About this exercise: Both the line with "(n + N.of_nat (arity c)) cs" and the line with "Definition order_item_text (o" in the records below must appear in the output, along with every line between them, exactly and with nothing added.

[Dataset excerpts]
Segment Open

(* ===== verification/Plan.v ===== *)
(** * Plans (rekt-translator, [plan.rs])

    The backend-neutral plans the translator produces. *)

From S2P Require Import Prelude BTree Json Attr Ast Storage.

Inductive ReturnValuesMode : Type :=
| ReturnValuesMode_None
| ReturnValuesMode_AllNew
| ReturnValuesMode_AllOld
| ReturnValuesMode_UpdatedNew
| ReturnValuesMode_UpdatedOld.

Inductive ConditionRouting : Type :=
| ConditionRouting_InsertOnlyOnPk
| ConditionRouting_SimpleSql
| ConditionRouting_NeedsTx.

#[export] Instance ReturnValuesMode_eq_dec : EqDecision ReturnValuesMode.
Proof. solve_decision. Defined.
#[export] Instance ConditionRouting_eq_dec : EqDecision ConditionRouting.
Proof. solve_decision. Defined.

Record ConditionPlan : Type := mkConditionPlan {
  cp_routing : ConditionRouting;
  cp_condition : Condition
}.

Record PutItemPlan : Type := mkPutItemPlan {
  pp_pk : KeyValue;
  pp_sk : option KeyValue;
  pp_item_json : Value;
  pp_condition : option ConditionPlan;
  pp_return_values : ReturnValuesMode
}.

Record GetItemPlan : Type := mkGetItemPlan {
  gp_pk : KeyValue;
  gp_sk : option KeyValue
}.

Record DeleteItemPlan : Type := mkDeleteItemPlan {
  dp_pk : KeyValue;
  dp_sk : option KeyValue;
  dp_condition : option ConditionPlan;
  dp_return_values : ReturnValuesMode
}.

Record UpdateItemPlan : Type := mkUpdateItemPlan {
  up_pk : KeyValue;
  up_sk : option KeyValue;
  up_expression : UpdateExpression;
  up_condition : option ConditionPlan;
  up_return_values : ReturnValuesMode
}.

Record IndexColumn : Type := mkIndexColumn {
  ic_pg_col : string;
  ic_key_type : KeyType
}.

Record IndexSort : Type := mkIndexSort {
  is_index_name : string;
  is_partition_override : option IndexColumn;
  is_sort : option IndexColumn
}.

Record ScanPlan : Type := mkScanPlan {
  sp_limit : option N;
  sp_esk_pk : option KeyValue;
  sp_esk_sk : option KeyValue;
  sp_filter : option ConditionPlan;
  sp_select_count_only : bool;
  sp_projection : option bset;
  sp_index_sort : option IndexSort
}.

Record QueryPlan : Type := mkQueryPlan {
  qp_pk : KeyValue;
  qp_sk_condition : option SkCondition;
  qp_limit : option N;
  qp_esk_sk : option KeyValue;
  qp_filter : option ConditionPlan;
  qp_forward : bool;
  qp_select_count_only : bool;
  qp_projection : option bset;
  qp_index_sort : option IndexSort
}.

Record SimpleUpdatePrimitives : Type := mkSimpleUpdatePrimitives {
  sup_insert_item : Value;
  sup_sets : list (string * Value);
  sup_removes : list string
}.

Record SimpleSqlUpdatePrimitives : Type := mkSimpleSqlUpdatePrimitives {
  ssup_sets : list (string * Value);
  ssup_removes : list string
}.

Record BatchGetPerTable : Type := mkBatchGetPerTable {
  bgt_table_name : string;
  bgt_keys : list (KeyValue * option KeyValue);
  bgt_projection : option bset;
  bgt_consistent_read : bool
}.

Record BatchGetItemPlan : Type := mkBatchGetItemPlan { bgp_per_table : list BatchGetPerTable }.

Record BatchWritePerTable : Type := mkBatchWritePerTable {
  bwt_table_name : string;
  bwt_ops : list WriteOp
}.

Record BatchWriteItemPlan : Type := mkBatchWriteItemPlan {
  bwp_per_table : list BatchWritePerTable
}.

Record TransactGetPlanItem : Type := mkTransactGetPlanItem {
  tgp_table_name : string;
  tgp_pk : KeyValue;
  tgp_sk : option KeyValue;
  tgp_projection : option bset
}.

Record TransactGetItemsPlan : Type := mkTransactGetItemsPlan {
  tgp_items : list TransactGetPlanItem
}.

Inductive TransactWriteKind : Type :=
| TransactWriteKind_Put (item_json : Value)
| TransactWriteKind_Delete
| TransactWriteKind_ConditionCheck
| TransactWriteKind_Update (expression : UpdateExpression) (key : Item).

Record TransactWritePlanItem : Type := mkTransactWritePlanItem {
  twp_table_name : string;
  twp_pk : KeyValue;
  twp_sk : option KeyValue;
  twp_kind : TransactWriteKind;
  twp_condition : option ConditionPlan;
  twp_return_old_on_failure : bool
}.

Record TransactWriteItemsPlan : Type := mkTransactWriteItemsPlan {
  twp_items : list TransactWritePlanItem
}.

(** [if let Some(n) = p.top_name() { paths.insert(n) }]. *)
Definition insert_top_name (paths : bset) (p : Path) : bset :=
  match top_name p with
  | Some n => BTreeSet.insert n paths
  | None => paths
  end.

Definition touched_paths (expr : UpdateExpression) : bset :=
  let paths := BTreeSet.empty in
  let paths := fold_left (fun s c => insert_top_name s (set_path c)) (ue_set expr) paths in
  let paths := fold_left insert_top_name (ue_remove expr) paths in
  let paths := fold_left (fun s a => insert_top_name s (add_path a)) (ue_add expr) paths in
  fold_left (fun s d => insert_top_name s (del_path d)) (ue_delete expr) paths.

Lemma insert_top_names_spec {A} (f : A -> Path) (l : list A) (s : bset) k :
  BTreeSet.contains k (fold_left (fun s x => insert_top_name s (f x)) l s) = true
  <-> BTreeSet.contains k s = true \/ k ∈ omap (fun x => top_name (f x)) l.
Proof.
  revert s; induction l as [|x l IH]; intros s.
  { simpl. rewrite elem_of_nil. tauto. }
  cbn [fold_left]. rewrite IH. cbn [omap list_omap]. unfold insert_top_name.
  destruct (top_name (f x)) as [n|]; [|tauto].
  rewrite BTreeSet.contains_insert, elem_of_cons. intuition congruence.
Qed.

Segment Closed
Segment Open

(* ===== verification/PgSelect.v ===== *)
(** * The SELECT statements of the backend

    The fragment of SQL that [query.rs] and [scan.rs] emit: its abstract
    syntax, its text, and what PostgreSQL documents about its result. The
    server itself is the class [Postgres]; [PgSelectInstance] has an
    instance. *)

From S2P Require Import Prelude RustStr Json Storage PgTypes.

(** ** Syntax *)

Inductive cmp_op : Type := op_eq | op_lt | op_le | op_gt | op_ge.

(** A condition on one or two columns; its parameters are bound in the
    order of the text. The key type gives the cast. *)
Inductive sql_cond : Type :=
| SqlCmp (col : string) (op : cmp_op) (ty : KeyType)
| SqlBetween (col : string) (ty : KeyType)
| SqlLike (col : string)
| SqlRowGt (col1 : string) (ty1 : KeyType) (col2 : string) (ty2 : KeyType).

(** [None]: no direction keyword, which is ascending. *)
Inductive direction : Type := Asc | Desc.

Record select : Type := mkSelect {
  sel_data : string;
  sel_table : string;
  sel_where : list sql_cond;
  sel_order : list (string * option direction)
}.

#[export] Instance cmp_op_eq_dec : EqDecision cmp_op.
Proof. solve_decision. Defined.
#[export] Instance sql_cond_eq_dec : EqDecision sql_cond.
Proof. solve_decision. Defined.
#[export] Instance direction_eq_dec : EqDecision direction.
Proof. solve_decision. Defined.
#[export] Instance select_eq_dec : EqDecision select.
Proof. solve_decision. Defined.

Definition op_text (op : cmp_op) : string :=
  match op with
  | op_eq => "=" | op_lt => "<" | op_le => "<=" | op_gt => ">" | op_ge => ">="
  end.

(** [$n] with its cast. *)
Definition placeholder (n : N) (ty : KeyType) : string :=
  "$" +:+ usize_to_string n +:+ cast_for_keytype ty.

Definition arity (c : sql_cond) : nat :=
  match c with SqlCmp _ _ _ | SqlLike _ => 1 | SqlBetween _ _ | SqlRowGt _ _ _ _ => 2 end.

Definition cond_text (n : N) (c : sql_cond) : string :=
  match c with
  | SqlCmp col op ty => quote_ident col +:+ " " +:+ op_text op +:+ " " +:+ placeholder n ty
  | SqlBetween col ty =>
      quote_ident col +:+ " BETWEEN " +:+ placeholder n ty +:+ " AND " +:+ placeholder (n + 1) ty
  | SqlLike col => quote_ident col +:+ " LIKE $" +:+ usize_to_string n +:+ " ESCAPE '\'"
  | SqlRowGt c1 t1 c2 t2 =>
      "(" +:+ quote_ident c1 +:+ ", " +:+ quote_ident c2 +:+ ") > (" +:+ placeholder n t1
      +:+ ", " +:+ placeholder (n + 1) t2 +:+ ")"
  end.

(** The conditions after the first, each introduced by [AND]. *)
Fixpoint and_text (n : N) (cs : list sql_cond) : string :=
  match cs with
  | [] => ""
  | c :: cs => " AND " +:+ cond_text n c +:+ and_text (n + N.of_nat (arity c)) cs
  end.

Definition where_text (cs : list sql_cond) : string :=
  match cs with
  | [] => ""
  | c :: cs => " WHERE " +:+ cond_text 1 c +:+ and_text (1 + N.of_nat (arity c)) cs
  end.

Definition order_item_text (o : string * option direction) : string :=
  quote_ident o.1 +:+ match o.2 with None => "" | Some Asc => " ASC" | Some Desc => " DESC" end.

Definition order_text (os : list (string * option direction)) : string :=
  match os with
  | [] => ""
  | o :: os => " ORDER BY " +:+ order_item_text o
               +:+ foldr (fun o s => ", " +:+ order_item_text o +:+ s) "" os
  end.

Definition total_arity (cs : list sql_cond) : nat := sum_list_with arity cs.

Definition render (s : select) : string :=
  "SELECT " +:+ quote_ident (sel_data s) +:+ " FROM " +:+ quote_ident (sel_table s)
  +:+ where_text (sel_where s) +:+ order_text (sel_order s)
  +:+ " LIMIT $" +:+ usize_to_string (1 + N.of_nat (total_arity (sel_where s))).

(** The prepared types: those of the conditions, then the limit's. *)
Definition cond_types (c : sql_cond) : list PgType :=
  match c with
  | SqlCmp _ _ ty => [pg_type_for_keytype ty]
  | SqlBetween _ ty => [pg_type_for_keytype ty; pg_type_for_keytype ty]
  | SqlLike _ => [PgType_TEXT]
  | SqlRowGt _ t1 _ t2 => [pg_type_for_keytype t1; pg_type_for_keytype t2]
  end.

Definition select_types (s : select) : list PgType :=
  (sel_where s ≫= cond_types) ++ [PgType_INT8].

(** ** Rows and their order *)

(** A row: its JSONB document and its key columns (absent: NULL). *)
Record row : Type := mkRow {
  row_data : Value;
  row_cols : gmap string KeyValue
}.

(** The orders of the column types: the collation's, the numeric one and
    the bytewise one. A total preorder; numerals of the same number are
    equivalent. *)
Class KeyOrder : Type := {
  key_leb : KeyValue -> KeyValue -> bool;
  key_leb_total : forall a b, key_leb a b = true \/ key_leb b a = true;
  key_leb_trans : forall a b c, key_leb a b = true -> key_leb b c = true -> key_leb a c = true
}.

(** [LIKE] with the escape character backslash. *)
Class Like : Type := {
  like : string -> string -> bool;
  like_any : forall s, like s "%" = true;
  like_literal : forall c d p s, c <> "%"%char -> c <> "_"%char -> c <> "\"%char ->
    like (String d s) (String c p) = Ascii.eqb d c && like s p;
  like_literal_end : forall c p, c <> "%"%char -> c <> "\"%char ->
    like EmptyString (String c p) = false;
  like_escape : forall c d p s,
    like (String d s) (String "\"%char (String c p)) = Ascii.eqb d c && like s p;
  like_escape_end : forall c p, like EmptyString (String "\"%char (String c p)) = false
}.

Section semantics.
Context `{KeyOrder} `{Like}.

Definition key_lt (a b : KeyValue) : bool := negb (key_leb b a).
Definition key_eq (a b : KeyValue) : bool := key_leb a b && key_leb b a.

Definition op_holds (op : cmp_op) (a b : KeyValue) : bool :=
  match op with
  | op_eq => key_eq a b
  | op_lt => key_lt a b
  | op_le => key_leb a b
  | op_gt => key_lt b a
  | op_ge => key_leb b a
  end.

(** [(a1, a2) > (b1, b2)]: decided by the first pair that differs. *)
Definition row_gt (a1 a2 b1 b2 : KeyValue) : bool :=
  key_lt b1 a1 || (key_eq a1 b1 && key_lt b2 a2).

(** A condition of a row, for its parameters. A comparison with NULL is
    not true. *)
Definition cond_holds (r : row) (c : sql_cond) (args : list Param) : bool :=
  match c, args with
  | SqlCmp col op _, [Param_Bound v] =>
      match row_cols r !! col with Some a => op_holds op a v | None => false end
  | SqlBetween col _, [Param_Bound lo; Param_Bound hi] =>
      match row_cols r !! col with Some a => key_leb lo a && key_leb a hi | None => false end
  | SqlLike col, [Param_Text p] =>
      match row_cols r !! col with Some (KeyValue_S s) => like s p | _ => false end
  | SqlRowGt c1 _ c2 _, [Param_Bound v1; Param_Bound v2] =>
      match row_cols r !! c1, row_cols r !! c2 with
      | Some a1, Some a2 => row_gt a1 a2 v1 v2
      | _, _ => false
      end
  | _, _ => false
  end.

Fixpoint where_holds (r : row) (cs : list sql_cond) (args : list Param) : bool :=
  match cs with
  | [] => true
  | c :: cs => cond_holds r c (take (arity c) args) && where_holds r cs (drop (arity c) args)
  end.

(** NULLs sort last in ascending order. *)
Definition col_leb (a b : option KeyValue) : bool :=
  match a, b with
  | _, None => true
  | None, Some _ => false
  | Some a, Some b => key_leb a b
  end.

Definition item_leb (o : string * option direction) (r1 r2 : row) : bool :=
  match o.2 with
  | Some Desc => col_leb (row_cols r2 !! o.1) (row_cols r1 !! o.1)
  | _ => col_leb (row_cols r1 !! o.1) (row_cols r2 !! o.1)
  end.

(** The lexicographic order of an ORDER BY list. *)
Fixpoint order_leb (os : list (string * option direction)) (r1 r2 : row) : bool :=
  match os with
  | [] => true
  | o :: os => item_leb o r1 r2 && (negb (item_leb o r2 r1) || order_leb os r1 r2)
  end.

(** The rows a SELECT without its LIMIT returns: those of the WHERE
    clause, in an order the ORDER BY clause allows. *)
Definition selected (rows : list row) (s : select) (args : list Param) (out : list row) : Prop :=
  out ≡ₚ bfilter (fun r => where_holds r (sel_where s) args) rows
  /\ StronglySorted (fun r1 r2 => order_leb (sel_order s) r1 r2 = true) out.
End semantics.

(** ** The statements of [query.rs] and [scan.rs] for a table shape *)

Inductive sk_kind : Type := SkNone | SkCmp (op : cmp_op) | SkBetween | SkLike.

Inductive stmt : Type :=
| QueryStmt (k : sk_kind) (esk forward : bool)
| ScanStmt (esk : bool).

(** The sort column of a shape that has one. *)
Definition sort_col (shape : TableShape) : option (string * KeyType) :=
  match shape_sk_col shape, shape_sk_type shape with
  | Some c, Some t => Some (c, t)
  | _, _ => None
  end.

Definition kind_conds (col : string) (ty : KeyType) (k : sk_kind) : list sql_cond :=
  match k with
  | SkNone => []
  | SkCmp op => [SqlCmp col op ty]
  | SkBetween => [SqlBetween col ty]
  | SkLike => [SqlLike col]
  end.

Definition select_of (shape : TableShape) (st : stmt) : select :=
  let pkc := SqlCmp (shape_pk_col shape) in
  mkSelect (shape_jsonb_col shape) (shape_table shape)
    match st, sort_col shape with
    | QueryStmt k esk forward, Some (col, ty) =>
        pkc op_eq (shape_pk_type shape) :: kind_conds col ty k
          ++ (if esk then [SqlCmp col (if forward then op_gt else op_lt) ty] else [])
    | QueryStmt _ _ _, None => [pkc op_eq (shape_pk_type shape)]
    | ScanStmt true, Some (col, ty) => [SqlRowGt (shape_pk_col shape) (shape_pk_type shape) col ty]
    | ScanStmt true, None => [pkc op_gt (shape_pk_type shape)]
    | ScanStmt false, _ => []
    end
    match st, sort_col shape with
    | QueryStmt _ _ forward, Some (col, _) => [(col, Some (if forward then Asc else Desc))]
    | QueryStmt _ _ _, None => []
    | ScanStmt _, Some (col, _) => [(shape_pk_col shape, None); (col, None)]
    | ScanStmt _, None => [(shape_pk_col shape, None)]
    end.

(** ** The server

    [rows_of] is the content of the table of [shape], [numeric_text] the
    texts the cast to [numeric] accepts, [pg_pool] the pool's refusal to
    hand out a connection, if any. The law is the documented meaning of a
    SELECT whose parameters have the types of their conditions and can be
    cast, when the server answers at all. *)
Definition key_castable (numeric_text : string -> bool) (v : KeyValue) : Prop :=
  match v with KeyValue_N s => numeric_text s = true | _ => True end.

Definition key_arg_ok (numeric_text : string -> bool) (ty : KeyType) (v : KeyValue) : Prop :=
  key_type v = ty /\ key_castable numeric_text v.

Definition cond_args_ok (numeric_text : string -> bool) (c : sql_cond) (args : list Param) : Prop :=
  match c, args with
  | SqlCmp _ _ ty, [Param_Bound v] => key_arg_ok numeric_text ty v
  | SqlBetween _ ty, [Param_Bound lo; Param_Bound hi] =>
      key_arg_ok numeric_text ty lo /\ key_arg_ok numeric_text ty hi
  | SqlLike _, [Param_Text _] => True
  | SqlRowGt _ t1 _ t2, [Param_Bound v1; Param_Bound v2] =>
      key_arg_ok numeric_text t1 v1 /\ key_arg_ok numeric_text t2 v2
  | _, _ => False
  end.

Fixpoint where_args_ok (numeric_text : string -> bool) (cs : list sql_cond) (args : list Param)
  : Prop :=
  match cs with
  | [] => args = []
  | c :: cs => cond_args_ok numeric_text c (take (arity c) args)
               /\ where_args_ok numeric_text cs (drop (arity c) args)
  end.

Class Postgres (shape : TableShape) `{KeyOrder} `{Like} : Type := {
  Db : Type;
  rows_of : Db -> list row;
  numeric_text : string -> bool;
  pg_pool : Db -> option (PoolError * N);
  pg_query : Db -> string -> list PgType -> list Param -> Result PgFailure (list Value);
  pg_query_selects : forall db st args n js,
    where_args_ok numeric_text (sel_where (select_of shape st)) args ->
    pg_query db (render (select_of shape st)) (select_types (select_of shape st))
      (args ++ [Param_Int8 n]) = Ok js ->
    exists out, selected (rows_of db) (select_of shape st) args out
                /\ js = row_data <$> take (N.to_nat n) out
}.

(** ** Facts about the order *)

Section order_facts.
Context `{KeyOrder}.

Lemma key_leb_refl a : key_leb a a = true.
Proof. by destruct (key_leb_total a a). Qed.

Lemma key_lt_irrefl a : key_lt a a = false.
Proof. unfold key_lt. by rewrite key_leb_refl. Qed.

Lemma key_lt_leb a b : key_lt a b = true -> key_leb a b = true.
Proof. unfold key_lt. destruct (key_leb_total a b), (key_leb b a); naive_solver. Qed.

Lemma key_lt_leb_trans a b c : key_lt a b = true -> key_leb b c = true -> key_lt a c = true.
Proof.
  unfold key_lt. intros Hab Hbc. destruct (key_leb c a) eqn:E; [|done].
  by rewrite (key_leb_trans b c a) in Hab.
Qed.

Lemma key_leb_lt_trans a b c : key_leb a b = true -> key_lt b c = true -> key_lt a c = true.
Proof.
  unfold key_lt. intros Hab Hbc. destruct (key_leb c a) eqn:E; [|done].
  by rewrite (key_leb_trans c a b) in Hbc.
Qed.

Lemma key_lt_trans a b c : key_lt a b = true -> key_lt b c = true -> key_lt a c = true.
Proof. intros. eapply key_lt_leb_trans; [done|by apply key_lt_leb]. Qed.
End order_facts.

Segment Closed
Segment Open

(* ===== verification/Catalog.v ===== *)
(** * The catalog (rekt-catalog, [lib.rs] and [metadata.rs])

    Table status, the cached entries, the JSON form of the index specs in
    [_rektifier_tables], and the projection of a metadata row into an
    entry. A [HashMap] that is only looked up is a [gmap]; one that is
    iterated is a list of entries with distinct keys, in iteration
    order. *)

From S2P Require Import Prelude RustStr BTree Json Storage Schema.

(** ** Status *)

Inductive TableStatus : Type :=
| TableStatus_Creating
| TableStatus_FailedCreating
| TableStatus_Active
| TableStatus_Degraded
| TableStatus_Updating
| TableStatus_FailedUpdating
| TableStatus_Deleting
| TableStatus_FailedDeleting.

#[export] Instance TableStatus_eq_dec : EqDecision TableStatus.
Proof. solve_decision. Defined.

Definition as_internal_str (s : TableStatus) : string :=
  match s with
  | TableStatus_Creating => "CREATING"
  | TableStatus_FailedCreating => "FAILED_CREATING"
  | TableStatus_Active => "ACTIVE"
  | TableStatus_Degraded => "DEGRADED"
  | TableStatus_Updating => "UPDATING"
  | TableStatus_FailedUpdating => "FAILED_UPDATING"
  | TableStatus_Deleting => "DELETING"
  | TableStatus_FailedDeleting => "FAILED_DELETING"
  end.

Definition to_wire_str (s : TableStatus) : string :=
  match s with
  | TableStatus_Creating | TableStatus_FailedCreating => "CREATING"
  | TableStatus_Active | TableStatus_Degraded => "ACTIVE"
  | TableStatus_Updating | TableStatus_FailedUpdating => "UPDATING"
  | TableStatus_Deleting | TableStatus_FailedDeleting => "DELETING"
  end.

Segment Closed

Finished exercise:
  | c :: cs => " AND " +:+ cond_text n c +:+ and_text (n + N.of_nat (arity c)) cs
  end.

Definition where_text (cs : list sql_cond) : string :=
  match cs with
  | [] => ""
  | c :: cs => " WHERE " +:+ cond_text 1 c +:+ and_text (1 + N.of_nat (arity c)) cs
  end.

Definition order_item_text (o : string * option direction) : string :=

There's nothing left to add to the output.